§ **Directions for this task**
The records below hold a stretch from the line with "(** [l[:stop]] on" through the line with "End LegacyIR."; return exactly those lines, ends included, and nothing more.

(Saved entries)
▼
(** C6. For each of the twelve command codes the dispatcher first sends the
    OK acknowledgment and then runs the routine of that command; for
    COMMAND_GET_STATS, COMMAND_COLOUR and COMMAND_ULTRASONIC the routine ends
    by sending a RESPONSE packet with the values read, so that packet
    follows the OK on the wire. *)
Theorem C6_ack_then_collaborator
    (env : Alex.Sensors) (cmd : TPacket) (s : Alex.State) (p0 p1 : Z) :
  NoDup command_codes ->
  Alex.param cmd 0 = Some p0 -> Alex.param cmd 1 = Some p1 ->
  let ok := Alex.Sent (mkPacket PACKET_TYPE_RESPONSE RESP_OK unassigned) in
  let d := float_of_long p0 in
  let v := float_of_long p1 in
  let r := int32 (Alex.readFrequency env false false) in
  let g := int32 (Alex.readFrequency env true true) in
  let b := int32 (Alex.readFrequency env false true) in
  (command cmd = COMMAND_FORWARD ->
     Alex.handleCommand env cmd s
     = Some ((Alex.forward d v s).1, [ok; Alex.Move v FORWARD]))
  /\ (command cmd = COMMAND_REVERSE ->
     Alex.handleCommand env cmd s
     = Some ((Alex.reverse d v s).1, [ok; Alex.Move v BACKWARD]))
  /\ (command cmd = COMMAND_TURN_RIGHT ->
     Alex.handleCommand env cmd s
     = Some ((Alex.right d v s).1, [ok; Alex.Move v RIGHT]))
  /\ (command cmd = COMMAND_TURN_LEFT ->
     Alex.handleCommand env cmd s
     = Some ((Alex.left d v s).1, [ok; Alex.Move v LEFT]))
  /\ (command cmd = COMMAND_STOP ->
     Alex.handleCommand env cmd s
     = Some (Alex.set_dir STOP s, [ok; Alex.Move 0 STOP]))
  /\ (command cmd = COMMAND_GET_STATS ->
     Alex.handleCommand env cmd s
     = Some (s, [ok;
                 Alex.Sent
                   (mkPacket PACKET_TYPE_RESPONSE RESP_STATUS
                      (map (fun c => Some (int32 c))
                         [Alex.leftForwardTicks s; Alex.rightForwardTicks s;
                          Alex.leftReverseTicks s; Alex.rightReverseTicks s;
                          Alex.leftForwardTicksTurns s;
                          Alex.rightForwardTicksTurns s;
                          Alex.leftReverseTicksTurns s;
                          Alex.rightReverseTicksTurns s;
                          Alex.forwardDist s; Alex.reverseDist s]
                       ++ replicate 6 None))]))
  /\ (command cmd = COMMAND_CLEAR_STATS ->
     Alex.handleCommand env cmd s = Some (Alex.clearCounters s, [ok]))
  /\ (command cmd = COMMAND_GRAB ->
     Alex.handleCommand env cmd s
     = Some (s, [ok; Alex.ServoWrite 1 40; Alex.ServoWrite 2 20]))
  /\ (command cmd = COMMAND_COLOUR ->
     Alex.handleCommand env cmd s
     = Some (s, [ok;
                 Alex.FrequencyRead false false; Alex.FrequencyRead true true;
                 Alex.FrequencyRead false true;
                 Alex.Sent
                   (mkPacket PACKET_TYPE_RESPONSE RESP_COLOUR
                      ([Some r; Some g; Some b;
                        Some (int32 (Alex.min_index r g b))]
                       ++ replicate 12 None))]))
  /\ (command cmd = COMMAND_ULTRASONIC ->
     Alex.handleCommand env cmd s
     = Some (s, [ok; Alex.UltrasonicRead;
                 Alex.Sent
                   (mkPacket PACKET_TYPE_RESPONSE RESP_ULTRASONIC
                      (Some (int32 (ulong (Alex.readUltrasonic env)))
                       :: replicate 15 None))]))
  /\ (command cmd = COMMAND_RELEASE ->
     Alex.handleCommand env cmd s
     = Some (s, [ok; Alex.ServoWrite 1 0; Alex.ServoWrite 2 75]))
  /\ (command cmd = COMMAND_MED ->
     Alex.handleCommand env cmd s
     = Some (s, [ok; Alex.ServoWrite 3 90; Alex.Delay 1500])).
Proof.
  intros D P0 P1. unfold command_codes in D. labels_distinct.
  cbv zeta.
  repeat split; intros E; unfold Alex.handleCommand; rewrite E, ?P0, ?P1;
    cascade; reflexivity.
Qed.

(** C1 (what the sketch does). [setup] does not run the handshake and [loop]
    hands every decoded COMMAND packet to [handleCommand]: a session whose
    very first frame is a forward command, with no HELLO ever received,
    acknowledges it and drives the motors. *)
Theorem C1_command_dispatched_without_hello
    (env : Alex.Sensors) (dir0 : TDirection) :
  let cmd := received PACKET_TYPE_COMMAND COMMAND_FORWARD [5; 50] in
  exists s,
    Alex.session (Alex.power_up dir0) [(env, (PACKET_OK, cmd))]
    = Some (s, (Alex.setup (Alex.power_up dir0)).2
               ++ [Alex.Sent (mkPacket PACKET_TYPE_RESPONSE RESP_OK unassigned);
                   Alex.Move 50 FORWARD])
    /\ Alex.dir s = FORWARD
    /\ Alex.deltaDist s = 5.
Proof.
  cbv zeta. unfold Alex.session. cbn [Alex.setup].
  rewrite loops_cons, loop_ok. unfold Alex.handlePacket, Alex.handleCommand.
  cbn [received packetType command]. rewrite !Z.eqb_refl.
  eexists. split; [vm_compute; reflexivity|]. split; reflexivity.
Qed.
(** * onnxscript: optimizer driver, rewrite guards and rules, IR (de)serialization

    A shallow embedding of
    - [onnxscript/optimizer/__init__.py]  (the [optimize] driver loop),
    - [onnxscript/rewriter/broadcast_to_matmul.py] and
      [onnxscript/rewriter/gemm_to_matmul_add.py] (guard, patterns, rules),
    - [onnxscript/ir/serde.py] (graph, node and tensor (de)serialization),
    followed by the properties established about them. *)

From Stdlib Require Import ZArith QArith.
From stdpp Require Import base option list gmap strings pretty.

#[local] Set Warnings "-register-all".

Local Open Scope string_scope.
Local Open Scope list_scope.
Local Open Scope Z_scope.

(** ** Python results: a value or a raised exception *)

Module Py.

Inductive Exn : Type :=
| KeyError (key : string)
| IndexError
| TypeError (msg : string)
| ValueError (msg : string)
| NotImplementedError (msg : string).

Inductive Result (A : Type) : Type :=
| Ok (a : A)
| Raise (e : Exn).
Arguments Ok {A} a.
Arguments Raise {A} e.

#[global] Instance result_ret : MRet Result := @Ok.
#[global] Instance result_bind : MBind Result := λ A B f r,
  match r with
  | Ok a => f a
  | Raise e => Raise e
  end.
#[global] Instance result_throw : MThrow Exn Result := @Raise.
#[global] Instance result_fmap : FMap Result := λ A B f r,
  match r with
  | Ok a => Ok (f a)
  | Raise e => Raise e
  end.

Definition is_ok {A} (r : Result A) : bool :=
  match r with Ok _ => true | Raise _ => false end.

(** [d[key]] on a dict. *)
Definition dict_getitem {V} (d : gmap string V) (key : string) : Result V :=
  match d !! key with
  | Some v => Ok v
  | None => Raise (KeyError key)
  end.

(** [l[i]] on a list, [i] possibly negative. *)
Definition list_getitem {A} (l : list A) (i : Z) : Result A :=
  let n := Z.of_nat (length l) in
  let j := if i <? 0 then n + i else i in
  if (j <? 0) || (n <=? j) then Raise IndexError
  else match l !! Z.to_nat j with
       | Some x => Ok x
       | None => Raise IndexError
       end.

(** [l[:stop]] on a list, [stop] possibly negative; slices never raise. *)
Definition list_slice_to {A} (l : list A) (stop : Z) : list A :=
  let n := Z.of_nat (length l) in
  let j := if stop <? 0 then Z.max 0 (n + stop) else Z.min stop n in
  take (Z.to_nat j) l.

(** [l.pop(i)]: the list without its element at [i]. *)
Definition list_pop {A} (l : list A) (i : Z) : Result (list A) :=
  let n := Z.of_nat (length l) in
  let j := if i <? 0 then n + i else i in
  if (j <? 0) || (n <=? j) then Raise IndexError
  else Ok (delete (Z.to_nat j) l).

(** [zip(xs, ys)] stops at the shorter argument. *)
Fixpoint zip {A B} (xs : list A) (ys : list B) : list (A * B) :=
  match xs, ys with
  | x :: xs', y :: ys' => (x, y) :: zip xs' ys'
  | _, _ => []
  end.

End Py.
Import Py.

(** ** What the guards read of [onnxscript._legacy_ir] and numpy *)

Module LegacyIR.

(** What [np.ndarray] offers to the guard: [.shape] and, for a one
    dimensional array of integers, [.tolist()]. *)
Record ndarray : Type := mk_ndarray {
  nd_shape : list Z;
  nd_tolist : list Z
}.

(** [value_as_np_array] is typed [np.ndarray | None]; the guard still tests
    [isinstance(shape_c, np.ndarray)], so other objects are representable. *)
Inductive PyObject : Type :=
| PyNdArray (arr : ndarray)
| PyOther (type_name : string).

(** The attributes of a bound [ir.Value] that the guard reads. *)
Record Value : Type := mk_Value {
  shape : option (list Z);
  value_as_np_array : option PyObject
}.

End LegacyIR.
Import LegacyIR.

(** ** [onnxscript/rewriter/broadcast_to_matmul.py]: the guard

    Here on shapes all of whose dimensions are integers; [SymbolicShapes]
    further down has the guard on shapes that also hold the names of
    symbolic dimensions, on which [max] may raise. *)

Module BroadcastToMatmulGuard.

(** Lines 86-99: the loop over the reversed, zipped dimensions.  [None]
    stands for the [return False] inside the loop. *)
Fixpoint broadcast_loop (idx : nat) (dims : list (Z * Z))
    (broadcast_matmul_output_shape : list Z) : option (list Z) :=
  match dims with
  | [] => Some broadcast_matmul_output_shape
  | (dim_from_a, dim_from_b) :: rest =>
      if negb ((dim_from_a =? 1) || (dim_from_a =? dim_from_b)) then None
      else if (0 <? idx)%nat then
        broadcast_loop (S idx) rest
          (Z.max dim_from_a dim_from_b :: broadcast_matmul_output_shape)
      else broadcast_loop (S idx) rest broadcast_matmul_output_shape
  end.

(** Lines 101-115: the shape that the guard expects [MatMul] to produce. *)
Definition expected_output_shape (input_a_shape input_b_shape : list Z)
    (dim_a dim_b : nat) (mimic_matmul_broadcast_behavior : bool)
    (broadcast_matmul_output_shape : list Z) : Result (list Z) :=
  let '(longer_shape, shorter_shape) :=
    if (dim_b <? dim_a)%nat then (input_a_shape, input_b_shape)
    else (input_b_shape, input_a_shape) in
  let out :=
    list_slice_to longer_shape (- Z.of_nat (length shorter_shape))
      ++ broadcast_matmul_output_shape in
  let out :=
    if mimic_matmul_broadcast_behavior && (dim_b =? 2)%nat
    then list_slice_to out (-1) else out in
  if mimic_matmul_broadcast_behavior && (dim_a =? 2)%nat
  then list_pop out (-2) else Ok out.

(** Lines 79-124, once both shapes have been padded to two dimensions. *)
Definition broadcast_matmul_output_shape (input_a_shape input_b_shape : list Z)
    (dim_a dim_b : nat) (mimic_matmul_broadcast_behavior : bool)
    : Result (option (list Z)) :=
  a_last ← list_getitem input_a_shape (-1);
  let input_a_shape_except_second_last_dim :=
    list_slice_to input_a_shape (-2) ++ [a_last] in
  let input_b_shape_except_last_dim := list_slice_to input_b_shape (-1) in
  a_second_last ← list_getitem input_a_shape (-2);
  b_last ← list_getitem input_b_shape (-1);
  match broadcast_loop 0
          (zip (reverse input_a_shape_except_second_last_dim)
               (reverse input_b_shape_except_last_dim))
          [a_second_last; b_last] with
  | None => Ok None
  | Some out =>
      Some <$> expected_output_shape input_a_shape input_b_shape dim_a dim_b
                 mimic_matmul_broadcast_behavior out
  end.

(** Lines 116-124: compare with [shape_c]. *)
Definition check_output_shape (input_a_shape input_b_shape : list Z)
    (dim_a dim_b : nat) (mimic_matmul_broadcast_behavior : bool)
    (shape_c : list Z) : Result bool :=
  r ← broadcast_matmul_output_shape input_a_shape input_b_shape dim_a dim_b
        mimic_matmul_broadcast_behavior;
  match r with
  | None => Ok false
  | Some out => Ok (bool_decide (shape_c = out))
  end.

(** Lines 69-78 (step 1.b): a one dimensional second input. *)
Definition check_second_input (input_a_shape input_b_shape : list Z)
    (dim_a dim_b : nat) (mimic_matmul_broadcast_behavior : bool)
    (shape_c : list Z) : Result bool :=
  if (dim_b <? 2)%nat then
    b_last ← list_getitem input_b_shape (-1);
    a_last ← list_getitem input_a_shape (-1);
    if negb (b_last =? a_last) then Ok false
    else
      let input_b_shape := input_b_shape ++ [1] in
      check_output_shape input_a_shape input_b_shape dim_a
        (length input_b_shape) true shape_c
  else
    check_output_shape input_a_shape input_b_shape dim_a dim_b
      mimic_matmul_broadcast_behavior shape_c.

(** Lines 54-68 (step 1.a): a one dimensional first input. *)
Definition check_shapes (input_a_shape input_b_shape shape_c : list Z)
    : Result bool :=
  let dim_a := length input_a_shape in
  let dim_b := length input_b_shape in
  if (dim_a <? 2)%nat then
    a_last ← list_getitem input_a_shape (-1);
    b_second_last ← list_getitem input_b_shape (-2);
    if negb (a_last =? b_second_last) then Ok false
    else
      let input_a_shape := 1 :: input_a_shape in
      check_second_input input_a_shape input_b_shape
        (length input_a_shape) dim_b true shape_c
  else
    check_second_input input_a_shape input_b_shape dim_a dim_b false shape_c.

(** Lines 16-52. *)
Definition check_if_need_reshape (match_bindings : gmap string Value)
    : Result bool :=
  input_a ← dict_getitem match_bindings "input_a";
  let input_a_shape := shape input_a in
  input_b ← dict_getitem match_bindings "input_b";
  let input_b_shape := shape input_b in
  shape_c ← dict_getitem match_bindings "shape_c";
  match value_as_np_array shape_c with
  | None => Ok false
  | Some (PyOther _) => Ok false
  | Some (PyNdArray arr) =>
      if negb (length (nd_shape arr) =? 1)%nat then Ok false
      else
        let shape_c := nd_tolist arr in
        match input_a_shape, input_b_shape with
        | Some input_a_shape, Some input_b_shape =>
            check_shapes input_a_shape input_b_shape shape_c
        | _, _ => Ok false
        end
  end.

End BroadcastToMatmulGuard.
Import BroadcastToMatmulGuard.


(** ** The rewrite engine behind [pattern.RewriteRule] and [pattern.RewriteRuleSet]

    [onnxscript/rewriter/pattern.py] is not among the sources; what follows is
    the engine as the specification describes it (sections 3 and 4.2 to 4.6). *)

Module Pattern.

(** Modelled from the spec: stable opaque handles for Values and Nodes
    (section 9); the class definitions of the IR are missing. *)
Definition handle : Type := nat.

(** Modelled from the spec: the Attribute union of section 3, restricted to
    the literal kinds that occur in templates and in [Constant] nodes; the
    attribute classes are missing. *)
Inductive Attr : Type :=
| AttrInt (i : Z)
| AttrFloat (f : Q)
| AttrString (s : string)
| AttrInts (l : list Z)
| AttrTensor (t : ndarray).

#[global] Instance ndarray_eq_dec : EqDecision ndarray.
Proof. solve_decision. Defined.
▲
§ **The completed task**
(** [l[:stop]] on a list, [stop] possibly negative; slices never raise. *)
Definition list_slice_to {A} (l : list A) (stop : Z) : list A :=
  let n := Z.of_nat (length l) in
  let j := if stop <? 0 then Z.max 0 (n + stop) else Z.min stop n in
  take (Z.to_nat j) l.

(** [l.pop(i)]: the list without its element at [i]. *)
Definition list_pop {A} (l : list A) (i : Z) : Result (list A) :=
  let n := Z.of_nat (length l) in
  let j := if i <? 0 then n + i else i in
  if (j <? 0) || (n <=? j) then Raise IndexError
  else Ok (delete (Z.to_nat j) l).

(** [zip(xs, ys)] stops at the shorter argument. *)
Fixpoint zip {A B} (xs : list A) (ys : list B) : list (A * B) :=
  match xs, ys with
  | x :: xs', y :: ys' => (x, y) :: zip xs' ys'
  | _, _ => []
  end.

End Py.
Import Py.

(** ** What the guards read of [onnxscript._legacy_ir] and numpy *)

Module LegacyIR.

(** What [np.ndarray] offers to the guard: [.shape] and, for a one
    dimensional array of integers, [.tolist()]. *)
Record ndarray : Type := mk_ndarray {
  nd_shape : list Z;
  nd_tolist : list Z
}.

(** [value_as_np_array] is typed [np.ndarray | None]; the guard still tests
    [isinstance(shape_c, np.ndarray)], so other objects are representable. *)
Inductive PyObject : Type :=
| PyNdArray (arr : ndarray)
| PyOther (type_name : string).

(** The attributes of a bound [ir.Value] that the guard reads. *)
Record Value : Type := mk_Value {
  shape : option (list Z);
  value_as_np_array : option PyObject
}.

End LegacyIR.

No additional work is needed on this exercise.